On the other hand this invasion could be the necessary means for awakening the People's Church and the other Christian churches in Denmark to their missionary responsibility.

All identity comes by a process of identification and often after a de-identification. This is already felt in relation to Danish Islam. Danes who have been unable to identify themselves as Christians can at any rate de-identify in relation to Islam, and if they have good reasons for that de-identification this may be a sound and healthy religious experience. In the same way in relation to all the gurus and masters from the camp of NRMs, who may also function as a wake up call of the People's Church and its leadership.

Mutually the Christian faith may become a leaven also for the various New Age types of alternative religion. The Gospel can find its own way.

Notes

1) The European Convention on human rights adds to the uncertainty. Is there in the Danish system an inbuilt discrimination against the citizens who have an alternative religion? There is definitely a number of "positive discriminations" inbuilt in the Danish system: Only Lutherans can be military chaplains, students pastors, hospital chaplains etc. Only Lutheran preachers are invited to give the annual sermon when the parliament begins its work. And first of all: Only the people's church receives direct financial subsidies from the state to restore the old churches and to general purposes. This state-dependence has, however, been drastically reduced since the last war, and the people's church as a whole can operate on the basis of its own income via church taxes, paid only by its own members.

See also Hanne Fledelius and Birgitte Juul: Freedom of Religion in Denmark, The Danish Centre for Human Rights, København 1992, p. 104-116.

2) Arild Hvidtfeldt in 1989 published a report on Practical legislative applications in Denmark concerning New Religious Movements.
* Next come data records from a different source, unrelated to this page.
(** A number below [2^1023] whose digits start no higher than the
    largest exponent of the doubles is rounded to a double. *)
Lemma binary_round_aux_finite (s : bool) (m e D : Z) (l : location) :
  0 <= m < 2 ^ D -> 0 <= D -> e <= 970 -> D + e <= 1023 ->
  forall s', binary_round_aux 53 1024 s m e l <> S754_infinity s'.
Proof.
  intros [Hlo Hhi] HD He HDe s'. unfold binary_round_aux.
  destruct (shr_fexp_spec m e l Hlo) as [He1 Hm1].
  destruct (shr_fexp 53 1024 m e l) as [mrs1 e1]. cbn [fst snd] in He1, Hm1.
  rewrite <- He1 in Hm1.
  set (m2 := round_nearest_even (shr_m mrs1) (loc_of_shr_record mrs1)).
  pose proof (round_nearest_even_bound (shr_m mrs1) (loc_of_shr_record mrs1)) as Hr.
  fold m2 in Hr.
  pose proof (Zdigits2_bound m D (conj Hlo Hhi) HD) as Hd.
  assert (Hfexp : forall x, fexp 53 1024 x = Z.max (x - 53) (- 1074))
    by (intros x; reflexivity).
  rewrite Hfexp in He1.
  assert (Hk : 0 <= e1 - e) by lia.
  assert (Hm1lo : 0 <= shr_m mrs1) by (rewrite Hm1; apply Z.div_pos; lia).
  assert (Hm1hi : shr_m mrs1 < 2 ^ Z.max (D - (e1 - e)) 0).
  { rewrite Hm1. destruct (Z_le_gt_dec (e1 - e) D) as [Hle|Hgt].
    - rewrite Z.max_l by lia. apply Z.div_lt_upper_bound; [apply Z.pow_pos_nonneg; lia|].
      rewrite <- Z.pow_add_r by lia. now replace (e1 - e + (D - (e1 - e))) with D by lia.
    - rewrite Z.max_r by lia. rewrite Z.div_small; [reflexivity|].
      split; [exact Hlo|]. apply (Z.lt_le_trans _ (2 ^ D)); [exact Hhi|].
      apply Z.pow_le_mono_r; lia. }
  assert (Hm2 : 0 <= m2 < 2 ^ (Z.max (D - (e1 - e)) 0 + 1)).
  { split; [lia|]. rewrite Z.pow_add_r by lia. change (2 ^ 1) with 2. lia. }
  pose proof (Zdigits2_bound m2 _ Hm2 ltac:(lia)) as Hd2.
  destruct (shr_fexp_spec m2 e1 loc_Exact (proj1 Hm2)) as [He2 _].
  destruct (shr_fexp 53 1024 m2 e1 loc_Exact) as [mrs2 e2]. cbn [fst snd] in He2.
  rewrite Hfexp in He2.
  destruct (shr_m mrs2); [discriminate| |discriminate].
  replace (e2 <=? 1024 - 53) with true; [discriminate|].
  symmetry. apply Z.leb_le. lia.
Qed.
(** * Dislikes: toggle engine, relationship store and query facade

    A shallow embedding of [daos/DislikeDao.ts], [controllers/DislikeController.ts]
    and the mongoose schema of the [dislikes] collection.

    - The [dislikes] collection is a list of documents in insertion order
      (the schema declares no unique index, so the same pair may occur twice).
    - The DAO methods are functions on the store.
    - A request handler is a tree of awaited DAO calls ([Prog]): every
      [await] is one atomic store access, after which another request may
      run.  [run] executes a handler without interleaving, [interleave]
      executes two handlers under a schedule.
    - Identifiers are the strings of the request path.  [exec] and [run]
      are the store on primary keys: every id that reaches a call is taken
      to cast to an object id, and the read of an unknown tuit is taken to
      yield null.  [execCast] and [runCast] cover every string: a call
      whose id the driver does not cast is rejected, and the read of an
      unknown tuit is rejected with the NotFound of the specification. *)

From stdpp Require Import gmap strings list.

Local Open Scope string_scope.

(** ** Documents *)

(** [DislikeSchema]: a stored dislike holds the two primary keys. *)
Record Dislike := mkDislike {
  tuit : string;
  dislikedBy : string
}.

(** Modelled from the spec: the [User] document (models/users is not part of
    the sources); actors are opaque external references, read by id only. *)
Record User := mkUser {
  username : string
}.

(** Modelled from the spec: the statistics object of a tuit (models/tuits is
    not part of the sources).  The controller writes its [dislikes] field and
    hands the whole object back; the other counters are carried along. *)
Record Stats := mkStats {
  dislikes : Z;
  otherStats : list (string * Z)
}.

(** Modelled from the spec: the [Tuit] document (models/tuits is not part of
    the sources); the core reads an item by id and writes back its counter. *)
Record Tuit := mkTuit {
  postedBy : string;
  stats : Stats
}.

(** The three collections the handlers reach. *)
Record Store := mkStore {
  dislikeColl : list Dislike;
  tuitColl : gmap string Tuit;
  userColl : gmap string User
}.

(** Result of [populate("dislikedBy")]: the reference is replaced by the
    user document, or by null when it does not resolve. *)
Record DislikeWithUser := mkDislikeWithUser {
  du_tuit : string;
  du_dislikedBy : option User
}.

(** Result of the nested [populate] of [tuit] and its [postedBy]. *)
Record TuitWithPoster := mkTuitWithPoster {
  tp_id : string;
  tp_postedBy : option User;
  tp_stats : Stats
}.

Record DislikeWithTuit := mkDislikeWithTuit {
  dt_tuit : option TuitWithPoster;
  dt_dislikedBy : string
}.

(** ** Query filters of the collection *)

Definition byTuit (tid : string) (d : Dislike) : bool :=
  String.eqb (tuit d) tid.

Definition byUser (uid : string) (d : Dislike) : bool :=
  String.eqb (dislikedBy d) uid.

Definition byPair (uid tid : string) (d : Dislike) : bool :=
  String.eqb (tuit d) tid && String.eqb (dislikedBy d) uid.

(** [Model.deleteOne]: removes the first matching document, if any. *)
Fixpoint deleteOne (p : Dislike -> bool) (l : list Dislike) : list Dislike :=
  match l with
  | [] => []
  | d :: l' => if p d then l' else d :: deleteOne p l'
  end.

(** Number of edge records of a pair. *)
Definition pairCount (s : Store) (uid tid : string) : nat :=
  length (List.filter (byPair uid tid) (dislikeColl s)).

(** ** DislikeDao.ts *)

Module DislikeDao.

Definition findAllUsersThatDislikedTuit (tid : string) (s : Store)
  : list DislikeWithUser :=
  List.map (fun d => mkDislikeWithUser (tuit d) (userColl s !! dislikedBy d))
           (List.filter (byTuit tid) (dislikeColl s)).

Definition populateTuit (s : Store) (tid : string) : option TuitWithPoster :=
  match tuitColl s !! tid with
  | Some t => Some (mkTuitWithPoster tid (userColl s !! postedBy t) (stats t))
  | None => None
  end.

Definition findAllTuitsDislikedByUser (uid : string) (s : Store)
  : list DislikeWithTuit :=
  List.map (fun d => mkDislikeWithTuit (populateTuit s (tuit d)) (dislikedBy d))
           (List.filter (byUser uid) (dislikeColl s)).

Definition userUnDislikesTuit (uid tid : string) (s : Store) : Store :=
  mkStore (deleteOne (byPair uid tid) (dislikeColl s)) (tuitColl s) (userColl s).

Definition findUserDislikesTuit (uid tid : string) (s : Store) : option Dislike :=
  List.find (byPair uid tid) (dislikeColl s).

Definition userDislikesTuit (uid tid : string) (s : Store) : Dislike * Store :=
  let d := mkDislike tid uid in
  (d, mkStore (dislikeColl s ++ [d]) (tuitColl s) (userColl s)).

Definition countHowManyDislikedTuit (tid : string) (s : Store) : Z :=
  Z.of_nat (length (List.filter (byTuit tid) (dislikeColl s))).

End DislikeDao.

(** ** Failures *)

Inductive Exn :=
| TypeError         (* property access on null *)
| NotFound          (* the store has no such document *)
| CastError         (* an id of a query does not cast to an object id *)
| ValidationError.  (* an id of a new document does not cast to an object id *)

(** ** TuitDao *)

Module TuitDao.

(** Modelled from the spec: [TuitDao.findTuitById] (daos/TuitDao.ts is not
    part of the sources).  The item is read by id.  The specification names
    no value for the read of an unknown id: this definition is the reading
    in which it yields null, as the point lookup of the dislike DAO does;
    [execCast] below is the reading in the words of the specification, in
    which an operation that requires a missing item is NotFound. *)
Definition findTuitById (tid : string) (s : Store) : option Tuit :=
  tuitColl s !! tid.

(** Modelled from the spec: [TuitDao.updateDislikes] (daos/TuitDao.ts is
    not part of the sources).  The item counter updater applies the new
    statistics to the item; updating the counter of a missing item is
    [NotFound]. *)
Definition updateDislikes (tid : string) (newStats : Stats) (s : Store)
  : Exn + Store :=
  match tuitColl s !! tid with
  | Some t =>
      inr (mkStore (dislikeColl s)
                   (<[tid := mkTuit (postedBy t) newStats]> (tuitColl s))
                   (userColl s))
  | None => inl NotFound
  end.

End TuitDao.

(** ** Awaited store accesses *)

(** One constructor per DAO method the controller awaits, indexed by the
    type of the value the promise resolves to. *)
Inductive Call : Type -> Type :=
| FindAllUsersThatDislikedTuit (tid : string) : Call (list DislikeWithUser)
| FindAllTuitsDislikedByUser (uid : string) : Call (list DislikeWithTuit)
| UserUnDislikesTuit (uid tid : string) : Call unit
| FindUserDislikesTuit (uid tid : string) : Call (option Dislike)
| UserDislikesTuit (uid tid : string) : Call Dislike
| CountHowManyDislikedTuit (tid : string) : Call Z
| FindTuitById (tid : string) : Call (option Tuit)
| UpdateDislikes (tid : string) (newStats : Stats) : Call unit.

(** What a call does to the store, and what its promise settles to
    ([inl]: rejected, [inr]: resolved). *)
Definition exec {A : Type} (c : Call A) (s : Store) : (Exn + A) * Store :=
  match c in Call T return (Exn + T) * Store with
  | FindAllUsersThatDislikedTuit tid =>
      (inr (DislikeDao.findAllUsersThatDislikedTuit tid s), s)
  | FindAllTuitsDislikedByUser uid =>
      (inr (DislikeDao.findAllTuitsDislikedByUser uid s), s)
  | UserUnDislikesTuit uid tid =>
      (inr tt, DislikeDao.userUnDislikesTuit uid tid s)
  | FindUserDislikesTuit uid tid =>
      (inr (DislikeDao.findUserDislikesTuit uid tid s), s)
  | UserDislikesTuit uid tid =>
      let '(d, s') := DislikeDao.userDislikesTuit uid tid s in (inr d, s')
  | CountHowManyDislikedTuit tid =>
      (inr (DislikeDao.countHowManyDislikedTuit tid s), s)
  | FindTuitById tid =>
      (inr (TuitDao.findTuitById tid s), s)
  | UpdateDislikes tid newStats =>
      match TuitDao.updateDislikes tid newStats s with
      | inr s' => (inr tt, s')
      | inl e => (inl e, s)
      end
  end.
See Conscience and Liberty, publ. by International Association for the defence of religious liberty, Spring 1989 no 1 p. 85-90. The report is quite biased, but still communicates important information.

Margit Warburg gives a very detailed and important and fair analysis of the same theme in her "Lige ret for Loke såvel som for Thor. Religionsbegreber og retspraksis i forbindelse med religioner uden for Folkekirken" in Chaos, No 26, 1996 p. 9-32. See also her presentation "De nye religioner og den danske stats­magt: Sager i forbindelse med Scientology".

See also Jørgen Stenbæk. "Ægteskabsindgåelse, anerkendelse af trossamfund og religionsfrihed" in Religiøse Minoritetsforhold, Århus 1986 by Ragnhild Kristensen og Ole Riis.

3) The terms are found in the above mentioned article by Arild Hvidtfeldt.